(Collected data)
•••

(* ===== verification/Converge.v ===== *)
(** Operations on documents commute when neither has seen the other, so
    replicas that receive the same operations converge.

    Documents are compared by [≡]: the order in which deletions are recorded
    does not matter, nor does the cached visibility, which is the undo map's to
    say ([coherent]). *)

From stdpp Require Import base numbers option list sets sorting.
From S2P Require Import Prelude UndoMap Clock Utf8 Operation Document Pieces SpliceOutput SnapshotFacts SpliceDims UndoMapFacts.

#[local] Open Scope nat_scope.

(** ** Equivalence of documents *)

#[export] Instance Char_equiv : Equiv Char := λ c d,
  char_timestamp c = char_timestamp d ∧ char_offset c = char_offset d ∧ char_code c = char_code d ∧
  char_deletions c ≡ₚ char_deletions d.

#[export] Instance Char_equivalence : Equivalence (≡@{Char}).
Proof.
  split.
  - by intros c.
  - intros c d (?&?&?&?). by repeat split.
  - intros c d e (?&?&?&?) (?&?&?&?). split_and!; congruence || by etrans.
Qed.

(** Tests that do not look at more than the equivalence compares. *)
Class Respects (f : Char → bool) : Prop := respects c d : c ≡ d → f c = f d.
(* ===== verification/UndoApply.v ===== *)
(** Undo on the fragments: [fragment_ids_for_edits] finds every fragment that
    an edit inserted or deleted, and [apply_undo] refines the undo of the
    document.

    The slices of the edits are visited in the order of the places where they
    begin, with one cursor over the index of insertions that only moves on. *)

From stdpp Require Import base numbers option list sets sorting.
From S2P Require Import Prelude UndoMap Clock SumTree SumTreeFacts Search Cursor CursorFacts StepFacts CursorApi KeyedTree KeyedFacts TreeMap TreeMapFacts TreeMapProps Locator Utf8 Operation LineEnding Fragment Builder Splice Snapshot Buffer Remote Document Pieces BuilderFacts SpliceOutput SpliceWalk SpliceDims LocalEdit SnapshotFacts EditProps RemoteEdit Converge.
From S2P Require Patch PatchFacts UndoMapFacts Rope RopeTree RopeCursor.

#[local] Open Scope nat_scope.

(** ** The slices of an edit *)

#[export] Instance Reverse_OrdLaws {A} `{OrdLaws A} : OrdLaws (Reverse A).
Proof.
  split; unfold cmp, Reverse_Ord.
  - intros [a] [b]. cbn. rewrite cmp_eq_iff. split; [by intros ->|by intros [= ->]].
  - intros [a] [b]. apply cmp_antisym.
  - intros [a] [b] [c] Hab Hbc. cbn in *. by eapply cmp_lt_trans.
Qed.

Definition first_slice (e : Lamport) : InsertionSlice := mkInsertionSlice e Lamport_MIN 0 0.

Lemma cmp_slice_edit a b : cmp a b = Lt → cmp (slice_edit_id a) (slice_edit_id b) ≠ Gt.
Proof. unfold cmp at 1, InsertionSlice_Ord, then_with. by destruct (cmp (slice_edit_id a) (slice_edit_id b)). Qed.

Lemma first_slice_least s : cmp (first_slice (slice_edit_id s)) s ≠ Gt.
Proof.
  unfold cmp, InsertionSlice_Ord, then_with. cbn [slice_edit_id first_slice slice_insertion_id slice_start slice_end].
  rewrite cmp_refl. pose proof (UndoMapFacts.Lamport_MIN_least (slice_insertion_id s)).
  destruct (cmp Lamport_MIN (slice_insertion_id s)); [|done|done]. unfold cmp, N_Ord. by destruct (slice_start s), (slice_end s).
Qed.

•••

Of all the entries above, output exactly the lines between the one holding "#[export] Instance Char_equivalence" and the one holding "unfold cmp, InsertionSlice_Ord, then_with.", inclusive.

#[export] Instance Char_equivalence : Equivalence (≡@{Char}).
Proof.
  split.
  - by intros c.
  - intros c d (?&?&?&?). by repeat split.
  - intros c d e (?&?&?&?) (?&?&?&?). split_and!; congruence || by etrans.
Qed.

(** Tests that do not look at more than the equivalence compares. *)
Class Respects (f : Char → bool) : Prop := respects c d : c ≡ d → f c = f d.
(* ===== verification/UndoApply.v ===== *)
(** Undo on the fragments: [fragment_ids_for_edits] finds every fragment that
    an edit inserted or deleted, and [apply_undo] refines the undo of the
    document.

    The slices of the edits are visited in the order of the places where they
    begin, with one cursor over the index of insertions that only moves on. *)

From stdpp Require Import base numbers option list sets sorting.
From S2P Require Import Prelude UndoMap Clock SumTree SumTreeFacts Search Cursor CursorFacts StepFacts CursorApi KeyedTree KeyedFacts TreeMap TreeMapFacts TreeMapProps Locator Utf8 Operation LineEnding Fragment Builder Splice Snapshot Buffer Remote Document Pieces BuilderFacts SpliceOutput SpliceWalk SpliceDims LocalEdit SnapshotFacts EditProps RemoteEdit Converge.
From S2P Require Patch PatchFacts UndoMapFacts Rope RopeTree RopeCursor.

#[local] Open Scope nat_scope.

(** ** The slices of an edit *)

#[export] Instance Reverse_OrdLaws {A} `{OrdLaws A} : OrdLaws (Reverse A).
Proof.
  split; unfold cmp, Reverse_Ord.
  - intros [a] [b]. cbn. rewrite cmp_eq_iff. split; [by intros ->|by intros [= ->]].
  - intros [a] [b]. apply cmp_antisym.
  - intros [a] [b] [c] Hab Hbc. cbn in *. by eapply cmp_lt_trans.
Qed.

Definition first_slice (e : Lamport) : InsertionSlice := mkInsertionSlice e Lamport_MIN 0 0.

Lemma cmp_slice_edit a b : cmp a b = Lt → cmp (slice_edit_id a) (slice_edit_id b) ≠ Gt.
Proof. unfold cmp at 1, InsertionSlice_Ord, then_with. by destruct (cmp (slice_edit_id a) (slice_edit_id b)). Qed.

Lemma first_slice_least s : cmp (first_slice (slice_edit_id s)) s ≠ Gt.
Proof.
  unfold cmp, InsertionSlice_Ord, then_with. cbn [slice_edit_id first_slice slice_insertion_id slice_start slice_end].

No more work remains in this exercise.